Optimal and Adaptive Variable Selection

Tuesday, October 24, 2017 - 4:00pm

Event Calendar Category

LIDS Seminar Series

Speaker Name

Alexandre Tsybakov

Affiliation

Center for Research in Economics and Statistics (CREST) - ENSAE

Building and Room Number

32-141

Abstract

We consider the problem of variable selection based on $n$ observations from a high-dimensional linear regression model. The unknown parameter of the model is assumed to belong to the class $S$ of all $s$-sparse vectors in $R^p$ whose non-zero components are greater than $a > 0$. Variable selection in this context is an extensively studied problem and various methods of recovering sparsity pattern have been suggested. However, in the theory not much is known beyond the consistency of selection. For Gaussian design, which is of major importance in the context of compressed sensing, necessary and sufficient conditions of consistency for some configurations of $n,p,s,a$ are available. They are known to be achieved by the exhaustive search selector, which is not realizable in polynomial time and requires the knowledge of $s$.

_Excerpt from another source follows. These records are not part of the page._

Definition set_is_xml (x : xml) (s : indices) : indices := mkIndices x (is_tab s) (is_next s).
Definition set_is_tab (m : gmap Z mxml_index_t) (s : indices) : indices := mkIndices (is_xml s) m (is_next s).

Definition in_xml {A} (m : prog xml A) : prog indices A := fun s =>
  match m (is_xml s) with
  | Ret a x => Ret a (set_is_xml x s)
  | Jump v x => Jump v (set_is_xml x s)
  | Exit v x => Exit v (set_is_xml x s)
  | Block x => Block (set_is_xml x s)
  | Spin => Spin
  | Fault => Fault
  end.

(** The index behind a pointer, which is null or alive. *)
Definition index_at (ind : Z) : prog indices (option mxml_index_t) :=
  if ind =? NULL then ret None
  else let* m := get is_tab in let* i := deref (m !! ind) in ret (Some i).

(** A call through the pointer [ind]. *)
Definition through (ind : Z) (op : option mxml_index_t -> prog xml (Z * option mxml_index_t)) : prog indices Z :=
  let* o := index_at ind in
  let* (r, o) := in_xml (op o) in
  match o with
  | Some i => modify (fun s => set_is_tab (<[ind := i]> (is_tab s)) s) ;;; ret r
  | None => ret r
  end.

Definition index_new (node : Z) (element attr : option bytes) : prog indices Z :=
  let* o := in_xml (mxmlIndexNew node element attr) in
  match o with
  | None => ret NULL
  | Some i => fun s => Ret (is_next s) (mkIndices (is_xml s) (<[is_next s := i]> (is_tab s)) (is_next s + 1))
  end.

Definition mxmlIndexDelete (ind : Z) : prog indices unit :=
  let* o := index_at ind in
  match o with
  | None => ret tt
  | Some _ => modify (fun s => set_is_tab (delete ind (is_tab s)) s)
  end.

(** ** Arrays *)

Lemma entry_range l k p : entry l k = Some p -> 0 <= k < Z.of_nat (length l).
Proof. unfold entry. destruct (Z.leb_spec 0 k) as [H|H]; [|done]. intros E%lookup_lt_Some. lia. Qed.

Lemma entry_Some l k : 0 <= k < Z.of_nat (length l) -> exists p, entry l k = Some p.
Proof. intros H. unfold entry. rewrite (proj2 (Z.leb_le 0 k)) by lia. apply lookup_lt_is_Some. lia. Qed.

Lemma entry_in l k p : entry l k = Some p -> p ∈ l.
Proof. unfold entry. destruct (0 <=? k); [|done]. apply list_elem_of_lookup_2. Qed.

Lemma entry_nil l k : Z.of_nat (length l) <= k -> entry l k = None.
Proof. intros H. destruct (entry l k) as [p|] eqn:E; [|done]. apply entry_range in E. lia. Qed.

Lemma store_eq k p l x : 0 <= k < Z.of_nat (length l) -> put k p l x = Ret (<[Z.to_nat k := p]> l) x.
Proof. intros H. unfold put. now rewrite (proj2 (Z.leb_le 0 k)), (proj2 (Z.ltb_lt k _)) by lia. Qed.

Lemma entry_put l k p j : 0 <= k < Z.of_nat (length l) -> entry (<[Z.to_nat k := p]> l) j = if j =? k then Some p else entry l j.
Proof.
  intros H. unfold entry. destruct (Z.leb_spec 0 j) as [Hj|Hj]; destruct (Z.eqb_spec j k) as [->|Hn]; try lia; [| |done].
  - apply list_lookup_insert_eq. lia.
  - apply list_lookup_insert_ne. lia.
Qed.

(** Only what is between [lo] and [hi] has changed, and only its order. *)
Record within (lo hi : Z) (l l' : list Z) : Prop := {
  w_perm : l' ≡ₚ l;
  w_in : forall k p, lo <= k <= hi -> entry l' k = Some p -> exists j, lo <= j <= hi /\ entry l j = Some p;
  w_out : forall k, ~ lo <= k <= hi -> entry l' k = entry l k;
}.

Lemma within_refl lo hi l : within lo hi l l.
Proof. split; eauto. Qed.

Lemma within_trans lo hi l1 l2 l3 : within lo hi l1 l2 -> within lo hi l2 l3 -> within lo hi l1 l3.
Proof.
  intros [P1 I1 O1] [P2 I2 O2]. split.
  - now rewrite P2.
  - intros k p Hk E. destruct (I2 k p Hk E) as (j & Hj & E'). now apply (I1 j).
  - intros k Hk. now rewrite O2, O1.
Qed.

Lemma within_wider lo hi lo' hi' l l' : lo <= lo' -> hi' <= hi -> within lo' hi' l l' -> within lo hi l l'.
Proof.
  intros Hl Hh [P I O]. split; [exact P| |].
  - intros k p Hk E. destruct (decide (lo' <= k <= hi')) as [Hi|Hi]; [destruct (I k p Hi E) as (j & ? & ?); exists j; split; [lia|done]|].
    exists k. now rewrite <- (O k Hi).
  - intros k Hk. apply O. lia.
Qed.

Lemma within_length lo hi l l' : within lo hi l l' -> length l' = length l.
Proof. intros [P _ _]. now rewrite P. Qed.

Lemma swap_entry l i j p q k :
  entry l i = Some p -> entry l j = Some q ->
  entry (<[Z.to_nat j := p]> (<[Z.to_nat i := q]> l)) k = if k =? j then Some p else if k =? i then Some q else entry l k.
Proof.
  intros Hi%entry_range Hj%entry_range. rewrite entry_put by (rewrite length_insert; lia). destruct (k =? j); [done|]. now apply entry_put.
Qed.

Lemma within_swap lo hi l i j p q :
  lo <= i <= hi -> lo <= j <= hi -> entry l i = Some p -> entry l j = Some q ->
  within lo hi l (<[Z.to_nat j := p]> (<[Z.to_nat i := q]> l)).
Proof.
  intros Hi Hj Ei Ej. split.
  - apply Permutation_insert_swap; [revert Ei|revert Ej]; unfold entry; now destruct (0 <=? _).
  - intros k r Hk. rewrite (swap_entry _ _ _ _ _ _ Ei Ej). destruct (k =? j); [intros [= <-]; eauto|]. destruct (k =? i); [intros [= <-]; eauto|eauto].
  - intros k Hk. rewrite (swap_entry _ _ _ _ _ _ Ei Ej). rewrite !(proj2 (Z.eqb_neq k _)) by lia. done.
Qed.

(** ** The quicksort *)

Section Sorting.
Context (attr : option bytes) (x : xml) (good : Z -> Prop) (cmp : Z -> Z -> Z).
(** The nodes that can be compared, and their order. *)
Hypothesis compare_eq : forall p q, good p -> good q -> index_compare attr p q x = Ret (cmp p q) x.
Hypothesis cmp_total : forall p q, good p -> good q -> 0 < cmp p q -> cmp q p <= 0.
Hypothesis cmp_trans : forall p q r, good p -> good q -> good r -> cmp p q <= 0 -> cmp q r <= 0 -> cmp p r <= 0.

Definition le (p q : Z) : Prop := cmp p q <= 0.

Lemma cmp_refl p : good p -> cmp p p <= 0.
Proof using cmp_total. intros H. destruct (Z_lt_le_dec 0 (cmp p p)) as [Hl|Hl]; [now apply cmp_total|exact Hl]. Qed.

Lemma good_entry l k p : Forall good l -> entry l k = Some p -> good p.
Proof using. intros H E%entry_in. rewrite Forall_forall in H. now apply H. Qed.

(** [l] at the places from [lo] to [hi] satisfies [P]. *)
Definition range (l : list Z) (lo hi : Z) (P : Z -> Prop) : Prop := forall k p, lo <= k <= hi -> entry l k = Some p -> P p.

This talk will focus on the issue of optimality in variable selection based on the Hamming risk criterion. We first consider a general setting of variable selection problem and we derive the explicit expression for the minimax Hamming risk on $S$. Then, we specify it for the Gaussian sequence model and for high-dimensional linear regression with Gaussian design. In the latter model, we propose an adaptive algorithm independent of $s,a$, and of the noise level that nearly attains the value of the minimax risk. This algorithm is the first method, which is both realizable in polynomial time and is consistent under almost the same (minimal) sufficient conditions as the exhaustive search selector.

This talk is based on a joint work with C.Butucea, M.Ndaoud and N.Stepanova.

Biography

Alexandre B. Tsybakov is Professor and Head of Statistics Laboratory at CREST-ENSAE (Paris). He also holds a Professor position at the University Pierre and Marie Curie (Paris 6). His main research interests are in nonparametric estimation, high-dimensional statistics, and machine learning. He is an author of three monographs and more than 150 journal papers. Alexandre Tsybakov is a Fellow of the Institute of Mathematical Statistics and belongs to Highly Cited in Mathematics. He was awarded Le Cam's Lecture by the French Statistical Society, Miller Professorship by the University of California (Berkeley), Medallion Lecture by the Institute of Mathematical Statistics, Humboldt-Gay-Lussac Prize, and an Invited Lecture at the International Congress of Mathematicians.